# [Study material]
══════
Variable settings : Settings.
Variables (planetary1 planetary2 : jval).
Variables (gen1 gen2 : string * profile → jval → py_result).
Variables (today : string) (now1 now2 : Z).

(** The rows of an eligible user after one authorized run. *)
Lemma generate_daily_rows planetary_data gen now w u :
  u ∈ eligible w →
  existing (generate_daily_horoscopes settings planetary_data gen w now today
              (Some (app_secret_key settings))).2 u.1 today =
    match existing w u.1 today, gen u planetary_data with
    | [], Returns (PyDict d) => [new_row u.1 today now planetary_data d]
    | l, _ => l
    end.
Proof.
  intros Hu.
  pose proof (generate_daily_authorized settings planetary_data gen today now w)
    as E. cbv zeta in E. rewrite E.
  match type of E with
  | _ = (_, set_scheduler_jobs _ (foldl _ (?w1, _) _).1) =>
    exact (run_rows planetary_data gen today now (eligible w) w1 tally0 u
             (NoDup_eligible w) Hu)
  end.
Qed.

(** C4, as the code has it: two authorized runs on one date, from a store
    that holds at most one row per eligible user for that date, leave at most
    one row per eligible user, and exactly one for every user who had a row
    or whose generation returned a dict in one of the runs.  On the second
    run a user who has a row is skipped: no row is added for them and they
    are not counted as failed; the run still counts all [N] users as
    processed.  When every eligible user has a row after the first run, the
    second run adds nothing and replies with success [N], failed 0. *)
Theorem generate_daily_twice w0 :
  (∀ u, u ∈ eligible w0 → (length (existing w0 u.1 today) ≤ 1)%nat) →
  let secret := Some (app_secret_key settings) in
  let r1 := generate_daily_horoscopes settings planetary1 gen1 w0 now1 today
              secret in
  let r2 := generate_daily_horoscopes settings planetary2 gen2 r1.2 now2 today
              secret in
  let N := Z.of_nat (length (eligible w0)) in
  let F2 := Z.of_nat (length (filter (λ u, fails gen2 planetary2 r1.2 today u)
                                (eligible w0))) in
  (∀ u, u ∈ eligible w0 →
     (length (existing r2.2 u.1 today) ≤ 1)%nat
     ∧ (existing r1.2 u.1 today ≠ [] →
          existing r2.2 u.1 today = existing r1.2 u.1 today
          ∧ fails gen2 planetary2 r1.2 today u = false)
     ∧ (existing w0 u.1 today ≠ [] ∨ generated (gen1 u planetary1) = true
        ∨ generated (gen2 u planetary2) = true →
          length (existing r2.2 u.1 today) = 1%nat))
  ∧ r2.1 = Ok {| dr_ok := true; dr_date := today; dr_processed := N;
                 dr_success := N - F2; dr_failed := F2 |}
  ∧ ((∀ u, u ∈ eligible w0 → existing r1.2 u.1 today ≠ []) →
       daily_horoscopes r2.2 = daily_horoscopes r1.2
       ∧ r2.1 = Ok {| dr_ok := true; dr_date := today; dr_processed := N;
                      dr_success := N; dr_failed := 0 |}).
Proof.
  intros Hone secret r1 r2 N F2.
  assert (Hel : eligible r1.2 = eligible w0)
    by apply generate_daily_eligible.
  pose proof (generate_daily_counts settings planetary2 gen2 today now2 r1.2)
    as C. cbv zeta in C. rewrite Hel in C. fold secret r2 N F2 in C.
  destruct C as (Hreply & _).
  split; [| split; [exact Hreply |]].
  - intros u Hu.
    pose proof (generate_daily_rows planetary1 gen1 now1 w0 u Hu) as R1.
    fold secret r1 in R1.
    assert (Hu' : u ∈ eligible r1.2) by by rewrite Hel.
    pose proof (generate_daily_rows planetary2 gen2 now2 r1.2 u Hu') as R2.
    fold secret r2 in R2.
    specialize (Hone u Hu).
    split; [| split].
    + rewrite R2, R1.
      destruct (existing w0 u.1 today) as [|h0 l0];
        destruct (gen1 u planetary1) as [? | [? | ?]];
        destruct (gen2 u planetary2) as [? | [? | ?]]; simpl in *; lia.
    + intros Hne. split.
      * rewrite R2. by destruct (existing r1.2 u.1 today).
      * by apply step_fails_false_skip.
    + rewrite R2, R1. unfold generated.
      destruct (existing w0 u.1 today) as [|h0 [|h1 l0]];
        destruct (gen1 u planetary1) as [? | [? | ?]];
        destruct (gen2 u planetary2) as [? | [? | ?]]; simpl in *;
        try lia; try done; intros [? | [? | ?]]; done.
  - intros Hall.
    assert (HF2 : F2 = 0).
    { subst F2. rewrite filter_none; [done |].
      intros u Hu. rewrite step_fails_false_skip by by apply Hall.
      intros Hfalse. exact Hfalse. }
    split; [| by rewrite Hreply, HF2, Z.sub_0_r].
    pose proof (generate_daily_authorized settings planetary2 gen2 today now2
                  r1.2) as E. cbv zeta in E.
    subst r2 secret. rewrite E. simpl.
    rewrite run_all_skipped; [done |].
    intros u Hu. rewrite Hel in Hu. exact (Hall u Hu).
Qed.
══════
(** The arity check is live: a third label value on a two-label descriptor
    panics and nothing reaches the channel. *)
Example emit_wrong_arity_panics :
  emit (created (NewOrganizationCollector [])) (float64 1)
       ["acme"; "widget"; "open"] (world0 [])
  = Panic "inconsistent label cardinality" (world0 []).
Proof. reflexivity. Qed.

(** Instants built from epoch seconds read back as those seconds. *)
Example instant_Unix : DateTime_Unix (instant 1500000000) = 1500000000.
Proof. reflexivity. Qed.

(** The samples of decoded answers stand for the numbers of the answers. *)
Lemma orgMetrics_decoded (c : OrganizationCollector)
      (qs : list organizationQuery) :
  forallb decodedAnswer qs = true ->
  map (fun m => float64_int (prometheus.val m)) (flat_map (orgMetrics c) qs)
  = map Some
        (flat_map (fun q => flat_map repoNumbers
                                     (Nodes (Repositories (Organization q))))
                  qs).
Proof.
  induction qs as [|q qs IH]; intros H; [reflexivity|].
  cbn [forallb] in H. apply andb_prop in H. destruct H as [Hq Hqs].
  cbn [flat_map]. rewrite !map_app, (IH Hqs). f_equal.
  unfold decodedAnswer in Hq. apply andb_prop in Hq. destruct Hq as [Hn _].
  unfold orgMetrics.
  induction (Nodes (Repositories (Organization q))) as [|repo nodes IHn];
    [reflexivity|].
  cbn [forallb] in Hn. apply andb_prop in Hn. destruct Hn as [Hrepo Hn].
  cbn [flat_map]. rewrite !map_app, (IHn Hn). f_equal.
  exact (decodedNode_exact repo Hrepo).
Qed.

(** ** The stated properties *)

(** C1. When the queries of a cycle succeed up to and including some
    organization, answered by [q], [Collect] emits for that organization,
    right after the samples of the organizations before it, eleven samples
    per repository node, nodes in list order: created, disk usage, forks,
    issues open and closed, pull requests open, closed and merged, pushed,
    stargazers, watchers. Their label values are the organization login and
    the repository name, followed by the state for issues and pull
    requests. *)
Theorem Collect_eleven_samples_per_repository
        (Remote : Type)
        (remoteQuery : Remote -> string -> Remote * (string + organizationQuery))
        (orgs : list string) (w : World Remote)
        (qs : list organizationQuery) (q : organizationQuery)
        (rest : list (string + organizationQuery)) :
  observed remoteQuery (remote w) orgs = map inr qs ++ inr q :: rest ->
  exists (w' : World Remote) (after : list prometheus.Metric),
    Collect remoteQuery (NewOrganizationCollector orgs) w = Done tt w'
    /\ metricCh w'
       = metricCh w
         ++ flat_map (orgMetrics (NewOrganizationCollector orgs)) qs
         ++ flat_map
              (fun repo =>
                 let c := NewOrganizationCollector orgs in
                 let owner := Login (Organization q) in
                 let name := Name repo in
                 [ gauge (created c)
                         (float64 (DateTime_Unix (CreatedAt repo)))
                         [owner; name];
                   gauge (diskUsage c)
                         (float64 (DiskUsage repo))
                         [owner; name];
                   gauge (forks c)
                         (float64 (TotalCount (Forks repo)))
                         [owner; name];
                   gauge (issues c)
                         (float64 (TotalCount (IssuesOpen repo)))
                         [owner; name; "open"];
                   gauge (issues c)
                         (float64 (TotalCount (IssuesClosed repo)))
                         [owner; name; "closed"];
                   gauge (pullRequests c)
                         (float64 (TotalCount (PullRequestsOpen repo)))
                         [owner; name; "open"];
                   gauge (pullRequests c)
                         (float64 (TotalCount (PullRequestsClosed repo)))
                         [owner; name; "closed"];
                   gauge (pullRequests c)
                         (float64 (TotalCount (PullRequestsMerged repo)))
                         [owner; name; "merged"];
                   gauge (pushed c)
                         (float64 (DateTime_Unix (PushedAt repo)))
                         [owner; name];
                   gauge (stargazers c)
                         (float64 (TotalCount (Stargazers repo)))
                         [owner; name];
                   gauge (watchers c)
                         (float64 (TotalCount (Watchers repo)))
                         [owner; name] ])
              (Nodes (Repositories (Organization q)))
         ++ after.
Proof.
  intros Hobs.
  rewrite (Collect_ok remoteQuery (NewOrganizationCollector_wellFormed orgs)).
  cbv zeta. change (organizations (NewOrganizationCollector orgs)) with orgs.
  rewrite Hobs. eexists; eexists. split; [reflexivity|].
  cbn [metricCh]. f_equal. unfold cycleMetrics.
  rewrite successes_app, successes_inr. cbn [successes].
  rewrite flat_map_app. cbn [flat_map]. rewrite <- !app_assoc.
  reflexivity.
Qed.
══════
# [Exercise]
Can you repeat, word for word, every line above from the one containing "(** The samples" down to the one containing "(flat_map (fun q", including both?

# [Response to this exercise]
(** The samples of decoded answers stand for the numbers of the answers. *)
Lemma orgMetrics_decoded (c : OrganizationCollector)
      (qs : list organizationQuery) :
  forallb decodedAnswer qs = true ->
  map (fun m => float64_int (prometheus.val m)) (flat_map (orgMetrics c) qs)
  = map Some
        (flat_map (fun q => flat_map repoNumbers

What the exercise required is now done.